Remaja secara sosio-emosional mengalami kelabilan dan mudah terpengaruh oleh teman sebaya dan lingkungan. Berbagai permasalahan yang sering muncul dalam kehidupan remaja banyak diakibatkan oleh ketidakmampuan dalam mengontrol diri. Tawuran, pencurian, penyalahgunaan obat terlarang adalah contoh perilaku yang timbul karena ketidakmampuan dalam mengendalikan diri (self kontrol). Oleh karena itu, diperlukan kemampuan kontrol diri pada remaja untuk mengatur perilaku agar sesuai dengan norma dan nilai yang berlaku dalam masyarakat. Apabila remaja dapat mempunyai kemampuan mengontrol diri makan kenakalan remaja dapat diantisipasi.

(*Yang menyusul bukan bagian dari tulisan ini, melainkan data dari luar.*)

(** * IndexedDBWrapper (src/idb.js): validation, persistence and reports

    A shallow embedding of the wrapper class of [src/idb.js] together with the
    part of the JavaScript host it runs on: IEEE 754 double precision numbers,
    the conversions the operators of the source apply to their operands, the
    calendar functions behind [Date], and an object store with generated
    keys.  The methods of the class that write, list, delete and report
    records are written in a state and error monad over a world made of the
    caller's heap, the database handle held in [this.db] and the trace of
    what the calls did to the host: the calls made on the store, and the
    assignments that the grouping of a report makes on the objects every
    object literal inherits from.  The constructor and [open] are modelled
    over the databases of the origin; a request to open that the browser
    never answers leaves the promise pending. *)

From Stdlib Require Import ZArith Lia List Ascii String.
From Stdlib Require Import Floats.SpecFloat Sorted.
From stdpp Require Import base option list strings gmap fin_maps.

Local Open Scope string_scope.
Local Open Scope Z_scope.

(** ** Numbers: IEEE 754 binary64 *)

Module Number.

Definition prec : Z := 53.
Definition emax : Z := 1024.

Definition number := spec_float.

Definition NaN : number := S754_nan.
Definition zero : number := S754_zero false.

(** The double nearest to an integer (exact below 2^53). *)
Definition of_Z (z : Z) : number := binary_normalize prec emax z 0 false.

Definition one : number := of_Z 1.

Definition add (x y : number) : number := SFadd prec emax x y.
Definition leb (x y : number) : bool := SFleb x y.
Definition ltb (x y : number) : bool := SFltb x y.
Definition eqb (x y : number) : bool := SFeqb x y.

Definition is_nan (x : number) : bool :=
  match x with S754_nan => true | _ => false end.

Definition is_zero (x : number) : bool :=
  match x with S754_zero _ => true | _ => false end.

(** Integer part, rounding towards zero; [None] on NaN and the infinities. *)
Definition truncate (x : number) : option Z :=
  match x with
  | S754_zero _ => Some 0
  | S754_finite s m e =>
      let a := match e with
               | Z0 => Zpos m
               | Zpos p => Z.shiftl (Zpos m) (Zpos p)
               | Zneg p => Z.shiftr (Zpos m) (Zpos p)
               end in
      Some (if s then - a else a)
  | _ => None
  end.
Lemma require_ok (n : Z) (argv : list string) (p : prog) :
  n <= argc argv -> require n argv p = Ret tt p.
Proof. unfold require; intros H. destruct (Z.ltb_spec (argc argv) n); [lia | reflexivity]. Qed.

Lemma require_fail (n : Z) (argv : list string) (p : prog) :
  argc argv < n -> require n argv p = Usage 1.
Proof. unfold require; intros H. destruct (Z.ltb_spec (argc argv) n); [reflexivity | lia]. Qed.

Lemma argc_cons (a : string) (argv : list string) : argc (a :: argv) = argc argv + 1.
Proof. unfold argc; cbn [List.length]; lia. Qed.

Lemma argc_nonneg (argv : list string) : 0 <= argc argv.
Proof. unfold argc; lia. Qed.

(** Resolve the [require] at the head of a branch of [step]. *)
Ltac require_passes :=
  rewrite (bind_ret (require _ _) _ _ _ tt)
    by (apply require_ok; rewrite ?argc_cons;
        match goal with |- context [argc ?l] => pose proof (argc_nonneg l) end; lia).

Ltac run := unfold fb_queue_flash, fb_queue_erase, fb_queue_display, fb_queue_notice,
             fb_queue_command, fb_queue_reboot, fb_queue_download, queue_action,
             bind, ret, modify, die, undefined, skip;
           cbn [skipn firstn negb].

Ltac enter_step := unfold step; rewrite !streq_eqb; cbn [arg nth String.eqb Ascii.eqb Bool.eqb].


Lemma bind_unit_ret (m : M unit) (p : prog) : (m ;; ret tt) p = m p.
Proof. unfold bind, ret. destruct (m p) as [[] ?| | | |]; reflexivity. Qed.

Lemma action_list_set (q : queue) (p : prog) : action_list (set_action_list q p) = q.
Proof. reflexivity. Qed.

Lemma set_action_list_twice (q q' : queue) (p : prog) :
  set_action_list q (set_action_list q' p) = set_action_list q p.
Proof. reflexivity. Qed.

(** ** The package planner *)

Lemma queue_info_dump_run (p : prog) :
  queue_info_dump p = Ret tt (set_action_list (action_list p ++ Table.info_dump) p).
Proof.
  unfold queue_info_dump; run.
  rewrite !action_list_set, !set_action_list_twice, <- !app_assoc. reflexivity.
Qed.

Lemma do_flashall_blocks (os : OS) (fn : string) (p : prog) :
  do_flashall os fn p =
  (queue_info_dump ;;
   match load_file os fn with
   | None => die "failed to load '%s': %s" [fn; sys_strerror os fn]
   | Some (zdata, zsize) =>
       match init_zipfile os zdata zsize with
       | None => undefined
       | Some zip => flash_blocks os zip flash_table
       end
   end) p.
Proof.
  unfold do_flashall. rewrite !(bind_ret _ _ _ _ _ (queue_info_dump_run p)).
  destruct (load_file os fn) as [[zdata zsize]|]; [|reflexivity].
  destruct (init_zipfile os zdata zsize) as [zip|]; [|reflexivity].
  cbn [flash_blocks flash_table].
  unfold bind.
  repeat match goal with
         | |- context [flash_entry ?o ?z ?n ?f ?t ?q] =>
             destruct (flash_entry o z n f t q) as [[] ?| | | |]; try reflexivity
         end.
Qed.

Lemma flash_blocks_app (os : OS) (zip : zipfile) (ex : string -> bytes * Z)
  (pre post : list (string * string * string)) (p : prog) :
  (forall b, In b pre ->
     unzip_file os zip (fst (fst b)) = Unzipped (fst (ex (fst (fst b)))) (snd (ex (fst (fst b))))) ->
  flash_blocks os zip (pre ++ post) p =
  flash_blocks os zip post (set_action_list (action_list p ++ flashes_of ex pre) p).
Proof.
  revert p; induction pre as [|[[name fmt] ptn] pre IH]; intros p H.
  - cbn. rewrite app_nil_r. destruct p; reflexivity.
  - cbn [app flash_blocks]. unfold bind at 1.
    unfold flash_entry at 1.
    pose proof (H (name, fmt, ptn) (or_introl eq_refl)) as Hu; cbn [fst snd] in Hu.
    rewrite Hu. run. rewrite IH by (intros b Hb; apply H; right; exact Hb).
    rewrite action_list_set, set_action_list_twice, <- app_assoc. reflexivity.
Qed.

Lemma unzip_file_missing (os : OS) (zip : zipfile) (name : string) :
  lookup_zipentry zip name = None -> unzip_file os zip name = UnzipNull.
Proof. unfold unzip_file; intros ->; reflexivity. Qed.

Lemma unzip_file_present (os : OS) (zip : zipfile) (name : string) data sz :
  unzip_file os zip name = Unzipped data sz -> lookup_zipentry zip name <> None.
Proof. unfold unzip_file. destruct (lookup_zipentry zip name); [discriminate | discriminate]. Qed.

Lemma flash_table_manifest :
  map (fun b => (fst (fst b), snd b)) flash_table = Table.manifest.
Proof. reflexivity. Qed.

Lemma step_flashall (os : OS) (fn : string) (rest : list string) (p : prog) :
  step os ("flashall" :: fn :: rest) p =
  (do_flashall os fn ;; modify (set_wants_reboot true) ;; ret rest) p.
Proof. enter_step. require_passes. reflexivity. Qed.

Lemma command_loop_step (os : OS) (fuel : nat) (a : string) (argv : list string) (p : prog) :
  command_loop os (S fuel) (a :: argv) p =
  (argv' <- step os (a :: argv) ;; command_loop os fuel argv') p.
Proof. reflexivity. Qed.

Pengertian Kemampuan Kontrol Diri

Dalam Kamus Besar Bahasa Indonesia (Qodratilah, 2011:298), kata “mampu” diartikan sebagai kuasa, bisa, sanggup melakukan sesuatu. Kata ‘kemampuan” adalah kata benda dari kata mampu yang diartikan sebagai hal atau kesanggupan, kecakapan, kekuatan seseorang untuk bisa melakukan sesuatu. Kemampuan menunjuk pada adanya kekuatan dan kecakapan diri sendiri dalam mengontrol dirinya dalam perkataan dan perbuatan tanpa bergantung pada orang lain.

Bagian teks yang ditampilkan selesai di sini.